KK Hudson's Mamaka Bowls - How this UA Student Brought the Beach to NWA
By: Anna Whitehead
Let’s face it. As the COVID-19 crisis rolls on in these dreary winter months, we’re all desperately searching for a feasible dose of escapism. For 24-year-old KK Hudson, the constant longing to be on a beach somewhere preceded this year-long pandemic, and created a unique opportunity to supply an endless amount of smiles for NWA locals.
Like clockwork. KK and her mom, Carrie, migrated from their home in Dallas, Texas, to Laguna Beach, California, in search of salty air and sunshine every summer. Their days were filled with endless laughter, perfect waves, and delicious acai (ah-sah-ee) bowls. For those who have yet to get their hands on one, an acai bowl is essentially a thick, creamy smoothie topped with superfood nutrients like fruit, granola, seeds, and honey.
Photo Courtesy of @mamakabowls on Instagram
That fall, both KK and Carrie realized they couldn’t wait nine more months to taste another bowl. Soon after, Carrie created the most decadent acai bowl known to man, and began delivering them to KK’s high school. Following months of hard work and a permanent granola smell in their home, Carrie decided to put away the blender - at least for a while.
Carrie Hudson, Photo Courtesy of @mamakabowls on Instagram
During her junior year at the University of Arkansas, KK took a leap of faith and launched a website for friends to order acai bowls and pick them up at her house in Fayetteville.

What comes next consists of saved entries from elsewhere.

(** No word outside of [dom] differs. *)
Definition sf_frame (dom : list Z) (m m' : words) : Prop := forall a, a ∉ dom -> m' a = m a.

Lemma sfseg_app m p q e : sfseg m (p ++ q) e <-> sfseg m p (hd_or e q) /\ sfseg m q e.
Proof.
  induction p as [|n p IH]; cbn [app sfseg]; [tauto|]. rewrite IH.
  assert (hd_or e (p ++ q) = hd_or (hd_or e q) p) as -> by by destruct p. tauto.
Qed.

Lemma sfseg_ext m m' ns e : (forall a, a ∈ ns.*1 -> m' a = m a) -> sfseg m ns e -> sfseg m' ns e.
Proof.
  induction ns as [|n ns IH]; intros H S; [done|]. destruct S as (A & B & C & D). cbn [sfseg].
  split; [done|]. split; [done|]. split; [by rewrite H by (cbn; left)|]. apply IH; [|done]. intros a Ha. apply H. cbn. by right.
Qed.

Lemma sfseg_store m ns e a v : a ∉ ns.*1 -> sfseg m ns e -> sfseg (store_word a v m) ns e.
Proof. intros H. apply sfseg_ext. intros b Hb. apply store_word_ne. by intros ->. Qed.

Lemma sfseg_node m ns e n : sfseg m ns e -> n ∈ ns -> node_ok n.1 /\ 0 <= n.2 < 4.
Proof.
  induction ns as [|x ns IH]; intros S H; [by apply not_elem_of_nil in H|].
  destruct S as (A & B & _ & D). apply elem_of_cons in H as [->|H]; [done|]. by apply IH.
Qed.

Lemma hd_link m ns e : sfseg m ns e -> link_ok e -> link_ok (hd_or e ns).
Proof. destruct ns; [done|]. intros (A & _) _. by apply node_link. Qed.

Lemma last_or_app e p n : last_or e (p ++ [n]) = n.1.
Proof. unfold last_or. by rewrite last_snoc. Qed.

Lemma last_or_cons e n ns : last_or e (n :: ns) = last_or n.1 ns.
Proof. unfold last_or. rewrite last_cons. by destruct (last ns). Qed.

“I expected my customers to mainly be my friends who felt like being nice to me that day, but it completely took off,” Hudson said. "After that summer, my mom and I came together and knew Mamaka was bigger than just ourselves and the household operations we had started.”
Construction began on Mamaka Bowl’s first location during KK’s last semester of college. She kept her class load light and her vision strong.

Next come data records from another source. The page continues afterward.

Definition k_queue_merge_slist (key : bool) (list : sys_slist_t) (s : sfstate) (k : kernel)
    : Z * sys_slist_t * sfstate * kernel :=
  if sys_slist_is_empty list then (- EINVAL, list, s, k)
  else
    let '(ret, s, k) := k_queue_append_list key (sl_head list) (sl_tail list) s k in
    if negb (ret =? 0) then (ret, list, s, k) else (0, sys_slist_init, s, k).

(** [Get_returned data freed]: [data] is the result, 0 for [NULL]. *)
Inductive get_result := Get_returned (data : Z) (freed : option Z) | Get_pending.

Definition z_impl_k_queue_get (timeout : Z) (s : sfstate) (k : kernel) : get_result * sfstate * kernel :=
  if negb (sys_sflist_is_empty s.1) then
    let '(node, s) := sys_sflist_get_not_empty s in
    let '(data, freed) := z_queue_node_peek node true s.2 in
    (Get_returned data freed, s, k)
  else if K_TIMEOUT_EQ timeout K_NO_WAIT then (Get_returned 0 None, s, k)
  else (Get_pending, s, z_pend_curr w timeout k).

(** What [z_impl_k_queue_get] returns once its caller executes again. *)
Definition z_impl_k_queue_get_resume (k : kernel) : Z :=
  if negb (swap_result k =? 0) then 0 else swap_data (thr k (current k)).

Definition k_queue_remove (fuel : nat) (data : Z) (s : sfstate) : option (bool * sfstate) :=
  sys_sflist_find_and_remove fuel data s.

(** [SYS_SFLIST_FOR_EACH_NODE] with the test for [data]. *)
Fixpoint contains_loop (fuel : nat) (m : words) (data test : Z) : option bool :=
  if test =? 0 then Some false
  else if test =? data then Some true
  else match fuel with O => None | S fuel => contains_loop fuel m data (sys_sflist_peek_next test m) end.

Definition k_queue_unique_append (fuel : nat) (key : bool) (data : Z) (s : sfstate) (k : kernel)
    : option (bool * sfstate * kernel) :=
  match contains_loop fuel s.2 data (sys_sflist_peek_head s.1) with
  | Some true => Some (false, s, k)
  | Some false => let '(s, k) := k_queue_append key data s k in Some (true, s, k)
  | None => None
  end.

Definition z_impl_k_queue_is_empty (s : sfstate) : Z := if sys_sflist_is_empty s.1 then 1 else 0.
Definition z_impl_k_queue_peek_head (s : sfstate) : Z :=
  (z_queue_node_peek (sys_sflist_peek_head s.1) false s.2).1.
Definition z_impl_k_queue_peek_tail (s : sfstate) : Z :=
  (z_queue_node_peek (sys_sflist_peek_tail s.1) false s.2).1.

(** ** Contents *)

(** The words of memory that a node occupies. *)
Definition node_words (n : sfnode) : list Z := n.1 :: (if n.2 =? 0 then [] else [anode_data n.1]).
Definition footprint (ns : list sfnode) : list Z := ns ≫= node_words.

(** What a node stands for: its address and that of the data. *)
Definition item (m : words) (n : sfnode) : Z * Z := (n.1, if n.2 =? 0 then n.1 else m (anode_data n.1)).
Abbreviation items m ns := (@fmap list list_fmap _ _ (item m) ns).

(** No data word of an [alloc_node] is the node of another item. *)
Definition data_ok (ns : list sfnode) : Prop :=
  forall n x, n ∈ ns -> x ∈ ns -> n.2 <> 0 -> anode_data n.1 <> x.1.

(** The words [l] belong to no node of the queue. *)
Definition outside (s : sfstate) (l : list Z) : Prop := forall ns, sf_rep s ns -> forall a, a ∈ l -> a ∉ footprint ns.

(** The queue holds the items [l]; threads wait only when it is empty. *)
Definition queue_rel (s : sfstate) (k : kernel) (l : list (Z * Z)) : Prop :=
  inv k /\ exists ns, sf_rep s ns /\ data_ok ns /\ l = items s.2 ns /\ (wq k w <> [] -> ns = []).

Lemma footprint_elem a ns : a ∈ footprint ns <-> exists n, n ∈ ns /\ (a = n.1 \/ (n.2 <> 0 /\ a = anode_data n.1)).
Proof.
  unfold footprint. rewrite list_elem_of_bind. split.
  - intros (n & H & Hn). exists n. split; [done|]. unfold node_words in H. apply elem_of_cons in H as [->|H]; [by left|].
    destruct (n.2 =? 0) eqn:E; [by apply not_elem_of_nil in H|]. bool_prop. apply list_elem_of_singleton in H. by right.
  - intros (n & Hn & H). exists n. split; [|done]. unfold node_words. destruct H as [->|[E ->]]; [by left|].
    rewrite (proj2 (Z.eqb_neq _ _) E). by right; left.
Qed.

Lemma node_in_footprint ns a : a ∈ ns.*1 -> a ∈ footprint ns.
Proof. intros H. apply list_elem_of_fmap in H as (n & -> & Hn). apply footprint_elem. exists n. by split; [|left]. Qed.

Lemma items_fst m ns : (items m ns).*1 = ns.*1.
Proof. rewrite <- list_fmap_compose. by apply list_fmap_ext. Qed.

(** Data words that do not change leave the items. *)
Lemma items_ext m m' ns : (forall n, n ∈ ns -> n.2 <> 0 -> m' (anode_data n.1) = m (anode_data n.1)) -> items m' ns = items m ns.
Proof.
  intros H. apply list_fmap_ext. intros i n Hn. unfold item. destruct (n.2 =? 0) eqn:E; [done|]. bool_prop.
  rewrite H; [done|by eapply list_elem_of_lookup_2|done].
Qed.

Lemma links_word m m' ns n : data_ok ns -> sf_frame ns.*1 m m' -> n ∈ ns -> n.2 <> 0 ->
  m' (anode_data n.1) = m (anode_data n.1).
Proof.
  intros D F Hn E. apply F. intros X. apply list_elem_of_fmap in X as (x & Ex & Hx). by apply (D n x Hn Hx E).
Qed.

(** Changes of links leave the items. *)
Lemma items_links m m' ns : data_ok ns -> sf_frame ns.*1 m m' -> items m' ns = items m ns.
Proof.
  intros D F. apply items_ext. intros n Hn E. by eapply links_word.
Qed.

Lemma item_insert m prev x ns : items m (sf_insert prev x ns) = sf_insert prev (item m x) (items m ns).
Proof.
  unfold sf_insert. destruct (prev =? 0); [done|]. induction ns as [|n ns IH]; [done|].
  cbn [insert_after fmap list_fmap]. change ((item m n).1) with n.1. destruct (n.1 =? prev); [done|]. cbn. by rewrite IH.
Qed.

Lemma sf_insert_elem prev x ns n : n ∈ sf_insert prev x ns -> n = x \/ n ∈ ns.
Proof.
  unfold sf_insert. destruct (prev =? 0); [by intros [->|?]%elem_of_cons; auto|].
  induction ns as [|y ns IH]; cbn [insert_after]; [by intros ?%not_elem_of_nil|].
  destruct (y.1 =? prev); rewrite ?elem_of_cons; intuition (try apply IH in H0; intuition).
Qed.

Lemma sf_insert_last x (ns : list sfnode) : 0 ∉ ns.*1 -> NoDup ns.*1 -> sf_insert (last_or 0 ns) x ns = ns ++ [x].
Proof.
  intros Z0 D. destruct ns as [|n p _] using rev_ind; [done|]. rewrite last_or_app. unfold sf_insert.
  rewrite (proj2 (Z.eqb_neq _ _)) by (intros E; apply Z0; rewrite <- E, fmap_app; set_solver).
  rewrite insert_after_split; [by rewrite <- app_assoc|]. rewrite fmap_app in D. apply NoDup_app in D as (_ & D & _).
  intros X. apply (D _ X). cbn. by left.
Qed.

Lemma sfseg_nonzero m ns e : sfseg m ns e -> 0 ∉ ns.*1.
Proof.
  intros S X. apply list_elem_of_fmap in X as (n & E & Hn). destruct (sfseg_node m ns e n S Hn) as [[] _]. lia.
Qed.

(** A new node enters the list. *)
Lemma insert_core l m m1 ns prev a f :
  sf_rep (l, m) ns -> data_ok ns -> node_ok a -> f = 0 \/ f = 1 -> a ∉ footprint ns ->
  (f <> 0 -> anode_data a ∉ footprint ns) -> m1 a = f -> (forall b, b ∈ footprint ns -> m1 b = m b) ->
  prev = 0 \/ prev ∈ ns.*1 ->
  let s' := sys_sflist_insert prev a (l, m1) in
  let ns' := sf_insert prev (a, f) ns in
  sf_rep s' ns' /\ data_ok ns' /\ items s'.2 ns' = sf_insert prev (item m1 (a, f)) (items m ns).
Proof.
  intros R D N F Ha Hd E Em Hp s' ns'.
  assert (sf_rep (l, m1) ns) as R1 by (apply (sf_rep_memory l m); [done|]; intros b Hb; by apply Em, node_in_footprint).
  assert (a ∉ ns.*1) as Ha' by (intros X; by apply Ha, node_in_footprint).
  destruct (sflist_insert_rep (l, m1) ns prev a f R1 N) as [R' Fr]; [lia|done|done|done|]. fold s' ns' in R', Fr.
  assert (data_ok ns') as D'.
  { intros n x Hn Hx En Ex. apply sf_insert_elem in Hn as [->|Hn], Hx as [->|Hx]; cbn [fst snd] in *.
    - unfold anode_data, word_size in Ex. lia.
    - apply Hd; [done|]. rewrite Ex. apply node_in_footprint. by apply list_elem_of_fmap_2.
    - apply Ha. rewrite <- Ex. apply footprint_elem. exists n. split; [done|]. by right.
    - by apply (D n x). }
  split_and!; [done|done|]. unfold ns'. rewrite item_insert. cbn [snd] in Fr.
  assert (forall n, n ∈ (a, f) :: ns -> n.2 <> 0 -> s'.2 (anode_data n.1) = m1 (anode_data n.1)) as Hw.
  { intros n Hn En. apply Fr. intros X.
    assert (exists x, x ∈ (a, f) :: ns /\ anode_data n.1 = x.1) as (x & Hx & Ex).
    { apply elem_of_cons in X as [X|X]; [exists (a, f); split; [left|done]|].
      apply list_elem_of_fmap in X as (x & Ex & Hx). exists x. split; [by right|done]. }
    apply elem_of_cons in Hn as [->|Hn], Hx as [->|Hx]; cbn [fst snd] in *.
    - unfold anode_data, word_size in Ex. lia.
    - apply Hd; [done|]. rewrite Ex. apply node_in_footprint. by apply list_elem_of_fmap_2.
    - apply Ha. rewrite <- Ex. apply footprint_elem. exists n. split; [done|]. by right.
    - by apply (D n x). }
  f_equal.
  - unfold item. cbn [fst snd]. destruct (f =? 0) eqn:Ef; [done|]. bool_prop. f_equal. apply (Hw (a, f)); [left|done].
  - apply items_ext. intros n Hn En. rewrite Hw by (by right || done). apply Em, footprint_elem. exists n. split; [done|by right].
Qed.

(** ** The abstract queue *)

(** The abstract state is the sequence of items, each the address of its node
    and that of its data. *)
Inductive queue_event :=
| Q_appended (node data : Z)
| Q_prepended (node data : Z)
| Q_inserted (prev node data : Z)
| Q_handed (t : tid) (data : Z)              (* given to the waiting thread [t] *)
| Q_refused                                  (* no memory for the node *)
| Q_listed (ts : list tid) (nodes : list Z)  (* handed to [ts], the rest appended *)
| Q_got (data : Z)
| Q_none                                     (* empty: the caller waits or gets [NULL] *)
| Q_removed (node : Z) (found : bool)
| Q_already (node : Z)
| Q_other.                                   (* a wait cancelled, a word elsewhere written *)

Definition queue_spec (e : queue_event) (l : list (Z * Z)) : option (list (Z * Z)) :=
  match e with
  | Q_appended n d => Some (l ++ [(n, d)])
  | Q_prepended n d => Some ((n, d) :: l)
  | Q_inserted prev n d => if decide (prev ∈ l.*1) then Some (insert_after prev (n, d) l) else None
  | Q_handed _ _ => if decide (l = []) then Some [] else None
  | Q_refused | Q_other => Some l
  | Q_listed ts ns =>
      if decide (ts = [] \/ l = []) then Some (l ++ ((fun a => (a, a)) <$> drop (length ts) ns)) else None
  | Q_got d => match l with (_, d') :: l => if decide (d' = d) then Some l else None | [] => None end
  | Q_none => if decide (l = []) then Some [] else None
  | Q_removed n found =>
      if decide (found = bool_decide (n ∈ l.*1)) then Some (filter (fun x => x.1 <> n) l) else None
  | Q_already n => if decide (n ∈ l.*1) then Some l else None
  end.

(** The event of a put: handed to the first waiter if there is one. *)
Definition put_event (k : kernel) (stored : queue_event) (data : Z) : queue_event :=
  match wq k w with t :: _ => Q_handed t data | [] => stored end.

Definition get_event (r : get_result) (empty : bool) : queue_event :=
  match r with Get_returned d _ => if empty then Q_none else Q_got d | Get_pending => Q_none end.

(** Nodes without flags, as callers link them. *)
Definition plain (q : list Z) : list sfnode := (fun a => (a, 0)) <$> q.

(** An [alloc_node] that [z_thread_malloc] may return. *)
Definition fresh_anode (s : sfstate) (anode : Z) : Prop :=
  node_ok anode /\ outside s [anode; anode_data anode].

“We were super naïve jumping into the whole process (which I fully believe was a blessing) and built out most of the space ourselves,” she said. “We were doing what we have always dreamed of and were excited by the learning curves that kept coming and continue to come our way.”
KK Hudson (right) and Carrie Hudson (left), at Mamaka's Fort-Worth location. Courtesy of @mamakabowls on Instagram
NWA is exploding with small businesses, startups, art and cultural experiences. Did you find living in Fayetteville to be particularly nurturing for a business owner, specifically when securing a physical space for the restaurant?
Yes absolutely! Again, we had no idea what we were getting ourselves into when we opened and the community of Fayetteville totally rallied around us. Other businesses in the community were excited about helping promote who we were, and our customers immediately showed an immense amount of kindness, encouragement and support. I could go on and on about how much I love Fayetteville!
Between larger metropolitan areas like Waco and DFW, do you see any similarities or differences when compared to Fayetteville? Would it have been more difficult to start somewhere like Dallas as opposed to Arkansas?
I think each location has its own challenges. We are big on believing that everything happens for a reason and God opens and closes the right doors… Fayetteville has such an incredible culture of people who lift each other up and I think that’s probably invaluable. We are super excited about being in the DFW area because it’s where I grew up and it’s where my mom started the whole story of Mamaka!
“We were doing what we have always dreamed of and were excited by the learning curves that kept coming and continue to come our way.”
KK at Mamaka Bowl's Fayetteville Location Photo Courtesy of @mamakabowls on Instagram
Recent research at the U of A found that entrepreneurship in Northwest Arkansas is on the rise, even amid the pandemic. In the Endeavor NWA 2021 Ecosystem Predictions Report, author Sarah Goforth mentions that much of the progress taking place can be attributed to younger generations of entrepreneurs demanding newer models for their businesses, and aiming to grow them sustainably.
KK Hudson is a prime example of how “going in blind” can be a super power to young business owners.
What would you say to any young student or entrepreneur about going with their gut and starting a business (especially in NWA)?
If you’re passionate about something, don’t hesitate. Have faith in what you’re good at and surround yourself with people who are strong in the areas you aren’t. Stay focused on who you are and what you love and don’t be too quick to compare yourself to those around you.